◆ THE INPUT

(** C5: a declared route reaches a ready pod.  For well-formed object names and distinct port
    numbers: a path whose backend names a watched service and selects a port of it, by a
    name that no other port has or by number, has a handler, and after the service and endpoint reloads a
    request on it is proxied, with the scheme of the port's protocol, to a ready address of
    the service (that of an endpoint of its slices not reported unready, or of its legacy
    object when it has no slice) on a port that the selected port stands for, or answered
    503 only when every ready address is marked bad, provided that there is a ready
    address and such a port, and that no address is empty.  On an ExternalName service without pods it is proxied to
    the trimmed external name on the service port. *)
Theorem declared_route_is_served c ing p b svc sp svcs slices eps now :
  ServicesOK (watchedServices c) -> svcs ≡ₚ values (watchedServices c) ->
  StoresOK (watchedEndpointSlices c) (watchedEndpoints c) ->
  slices ≡ₚ slicesOf c -> eps ≡ₚ values (watchedEndpoints c) ->
  mem_char c_slash (ing_Namespace ing) = false ->
  backend p = Some b -> watchedServices c !! objectKey (ing_Namespace ing) (be_Name b) = Some svc ->
  svc_Name svc <> "" -> selects b svc sp -> (0 < p_Port sp)%Z ->
  exists h, pathHandler (watchedServices c) ing p = Some h /\ h_service h = svc /\
  let ready := readyAddress (watchedEndpointSlices c) (watchedEndpoints c) (svc_Namespace svc) (svc_Name svc) in
  let target := targets (watchedEndpointSlices c) (watchedEndpoints c) svc sp in
  let c' := reloadEndpoint slices eps (reloadService svcs slices c) in
  let scheme := match AppProtocol sp with Some "" | None => None | Some proto => Some proto end in
  let resp := fst (serveBackend now h (routeTable c')) in
  match Type_ svc with
  | OtherServiceType _ =>
      (exists t, target t) -> (exists ip, ready ip) -> ~ ready "" ->
      (exists ip t, ready ip /\ target t /\ resp = Proxied scheme (join_host_port ip t)) \/
      (resp = ServiceUnavailable /\
       forall ip, ready ip -> exists k, IsBad (now k) (Some (badAddr (routeTable c))) ip = true)
  | ExternalNameType =>
      (forall ip, ~ ready ip) -> trimmedExternalName svc <> "" ->
      resp = Proxied scheme (join_host_port (trimmedExternalName svc) (itoa (p_Port sp)))
  end.
Proof.
  intros Hsv Hsvcs Hok Hsl Hep Hns Hb Hsvc Hname Hsel Hpos.
  assert (Hnd : NoDup (p_Port <$> Ports svc)) by apply (Hsv _ _ Hsvc).
  assert (Hsp : sp ∈ Ports svc) by (by destruct Hsel).
  destruct (pathHandler_selects _ ing p b svc sp Hb Hsvc Hnd Hpos Hsel) as (h & Hph & <- & Hport & Hproto).
  exists h. split; [done|]. split; [done|]. cbn zeta.
  pose proof (fun ip => aggregateIPs_iff (watchedEndpointSlices c) (watchedEndpoints c) slices Hsl
                (svc_Namespace (h_service h)) (svc_Name (h_service h)) ip Hname) as Hready.
  pose proof (resolved_route_is_served c ing p h svcs slices eps sp now Hsv Hsvcs Hok Hsl Hep Hns Hph Hname Hsp
                (eq_sym Hport)) as H.
  cbn zeta in H. rewrite Hproto, (scheme_default (AppProtocol sp)) in H.
  destruct (Type_ (h_service h)) as [|ty].
  - intros Hno Hext. rewrite H, Hport; [done| |done].
    destruct (aggregateIPs _ _ _ _) as [|ip l]; [done|]. exfalso. apply (Hno ip), Hready. by left.
  - intros [t0 Ht0] [ip0 Hip0] Hnoempty.
    destruct (resolveTargetPort_complete _ _ slices Hsl (h_service h) sp t0 Hname Ht0) as [t Ht].
    destruct (H t Ht) as [(ip & Hip & Hr)|[Hr Hbad]].
    + intros He. apply Hready in Hip0. rewrite He in Hip0. by apply elem_of_nil in Hip0.
    + by intros Hin%Hready.
    + left. exists ip, t. split; [by apply Hready|]. split; [by eapply resolveTargetPort_sound|done].
    + right. split; [done|]. intros ip Hip%Hready. by apply Hbad.
Qed.

Definition exService : Service :=
  mkService "ns" "web" (OtherServiceType "ClusterIP") "" [mkSvcPort "http" 80 (IntVal 8080) None].
Definition exPath : HTTPPath := mkPath "/" (Some Prefix) (Some (mkBackend "web" "http" 0)).
Definition exIngress : Ingress :=
  mkIngress "ns" "ing" (Some "parapet") ∅ [mkRule "Acme.com" (Some [exPath])] [].
(** One pod is ready and one is not. *)
Definition exPods : EndpointSlice :=
  mkSlice "ns" "s1" {[ "kubernetes.io/service-name" := "web" ]} IPv4
    [mkEndpoint (Some true) ["10.0.0.1"]; mkEndpoint (Some false) ["10.0.0.9"]] [].
Definition exController : Controller :=
  mkController {[ "ns/ing" := exIngress ]} {[ "ns/web" := exService ]} {[ "ns/s1" := exPods ]} ∅ ∅ ∅ Table.empty.

Lemma exPods_ready ip : readyAddress {[ "ns/s1" := exPods ]} ∅ "ns" "web" ip <-> ip = "10.0.0.1".
Proof.
  rewrite <- (aggregateIPs_iff _ ∅ [exPods]); [|by vm_compute|done].
  assert (He : aggregateIPs [exPods] ∅ "ns" "web" = ["10.0.0.1"]) by (vm_compute; reflexivity).
  by rewrite He, list_elem_of_singleton.
Defined.

Lemma declared_route_is_served_witness :
  exists h, pathHandler (watchedServices exController) exIngress exPath = Some h /\ h_service h = exService /\
  let resp := fst (serveBackend (fun _ => 0%Z) h
                (routeTable (reloadEndpoint [exPods] [] (reloadService [exService] [exPods] exController)))) in
  resp = Proxied None "10.0.0.1:8080" /\
  ((exists ip t, readyAddress {[ "ns/s1" := exPods ]} ∅ "ns" "web" ip /\
      targets {[ "ns/s1" := exPods ]} ∅ exService (mkSvcPort "http" 80 (IntVal 8080) None) t /\
      resp = Proxied None (join_host_port ip t)) \/
   (resp = ServiceUnavailable /\
    forall ip, readyAddress {[ "ns/s1" := exPods ]} ∅ "ns" "web" ip ->
      exists k : nat, IsBad 0 (Some ∅) ip = true)).
Proof.
  destruct (declared_route_is_served exController exIngress exPath (mkBackend "web" "http" 0) exService
           (mkSvcPort "http" 80 (IntVal 8080) None) [exService] [exPods] [] (fun _ => 0%Z)) as (h & Hh & Hs & H);
    try reflexivity; try done.
  - intros k s. unfold exController. simpl. rewrite lookup_singleton_Some. intros [<- <-].
    repeat split; try reflexivity. apply NoDup_singleton.
  - split; intros k s; unfold exController; simpl.
    + rewrite lookup_singleton_Some. by intros [<- <-].
    + by rewrite lookup_empty.
  - apply by_name; [done|by apply list_elem_of_singleton|done|].
    by intros sp' ->%list_elem_of_singleton.
  - exists h. split; [exact Hh|]. split; [exact Hs|].
    vm_compute in Hh. injection Hh as <-. split; [by vm_compute|]. apply H.
    + exists "8080". by apply (target_number _ _ _ _ 8080).
    + exists "10.0.0.1". by apply exPods_ready.
    + by intros Hx%exPods_ready.
Defined.

(** A resync that lists makes the store exactly the authoritative list, keyed,
    whatever it held before (missed deletions included); one that cannot list
    leaves the store alone and runs no reload. *)
Theorem resync_reconciles {T} (key : T -> string) items (store : gmap string T) :
  resyncStore key None store = (store, false) /\
  snd (resyncStore key (Some items) store) = true /\
  (NoDup (key <$> items) ->
   forall k x, fst (resyncStore key (Some items) store) !! k = Some x <-> x ∈ items /\ k = key x).
Proof.
  split; [done|split; [done|]]. intros Hnd k x. split; [apply resyncStore_lookup|].
  intros [Hin ->]. simpl. apply map_lookup_filter_Some. split.
  - revert store. induction items as [|o items IH]; [by apply elem_of_nil in Hin|].
    rewrite fmap_cons in Hnd. apply NoDup_cons in Hnd as [Hnew Hnd]. intros store. simpl.
    apply elem_of_cons in Hin as [->|Hin]; [|by apply IH].
    assert (H0 : <[key o := o]> store !! key o = Some o) by apply lookup_insert_eq.
    revert H0. generalize (<[key o := o]> store). clear IH Hnd.
    induction items as [|p items IH]; intros m1 H1; simpl; [done|].
    rewrite fmap_cons, not_elem_of_cons in Hnew. destruct Hnew as [Hne Hnew].
    apply IH; [done|]. by rewrite lookup_insert_ne.
  - simpl. apply elem_of_list_to_set. by apply list_elem_of_fmap_2.
Qed.

(** The start-up list: waits double from half a second up to ten seconds, one per
    failed attempt, and the loop returns at the first success. *)
Lemma preloadLoop_spec b results :
  (0 < b <= maxBackoff)%Z ->
  let '(ws, returned) := preloadLoop b results in
  Forall (fun w => (0 < w <= maxBackoff)%Z) ws /\ returned = existsb (fun ok => ok) results /\
  (returned = true -> exists rest, results = replicate (length ws) false ++ true :: rest).
Proof.
  revert b. induction results as [|[] results IH]; intros b Hb; simpl; [by constructor| |].
  { split; [constructor|split; [done|]]. intros _. by exists results. }
  specialize (IH (nextBackoff b)). destruct (preloadLoop (nextBackoff b) results) as [ws returned].
  destruct IH as (H1 & H2 & H3).
  { unfold nextBackoff, maxBackoff in *. repeat case_match; bool_props; lia. }
  split; [by constructor|split; [done|]]. intros Hr. destruct (H3 Hr) as [rest ->]. by exists rest.
Qed.

End ControllerProps.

◆ WORK ITEM
Only the lines above from the line containing "exists h, pathHandler (watchedServices c)" through the line containing "(svc_Namespace (h_service h))" should be retyped, exactly and with both ends included.

◆ RESPONSE
  exists h, pathHandler (watchedServices c) ing p = Some h /\ h_service h = svc /\
  let ready := readyAddress (watchedEndpointSlices c) (watchedEndpoints c) (svc_Namespace svc) (svc_Name svc) in
  let target := targets (watchedEndpointSlices c) (watchedEndpoints c) svc sp in
  let c' := reloadEndpoint slices eps (reloadService svcs slices c) in
  let scheme := match AppProtocol sp with Some "" | None => None | Some proto => Some proto end in
  let resp := fst (serveBackend now h (routeTable c')) in
  match Type_ svc with
  | OtherServiceType _ =>
      (exists t, target t) -> (exists ip, ready ip) -> ~ ready "" ->
      (exists ip t, ready ip /\ target t /\ resp = Proxied scheme (join_host_port ip t)) \/
      (resp = ServiceUnavailable /\
       forall ip, ready ip -> exists k, IsBad (now k) (Some (badAddr (routeTable c))) ip = true)
  | ExternalNameType =>
      (forall ip, ~ ready ip) -> trimmedExternalName svc <> "" ->
      resp = Proxied scheme (join_host_port (trimmedExternalName svc) (itoa (p_Port sp)))
  end.
Proof.
  intros Hsv Hsvcs Hok Hsl Hep Hns Hb Hsvc Hname Hsel Hpos.
  assert (Hnd : NoDup (p_Port <$> Ports svc)) by apply (Hsv _ _ Hsvc).
  assert (Hsp : sp ∈ Ports svc) by (by destruct Hsel).
  destruct (pathHandler_selects _ ing p b svc sp Hb Hsvc Hnd Hpos Hsel) as (h & Hph & <- & Hport & Hproto).
  exists h. split; [done|]. split; [done|]. cbn zeta.
  pose proof (fun ip => aggregateIPs_iff (watchedEndpointSlices c) (watchedEndpoints c) slices Hsl
                (svc_Namespace (h_service h)) (svc_Name (h_service h)) ip Hname) as Hready.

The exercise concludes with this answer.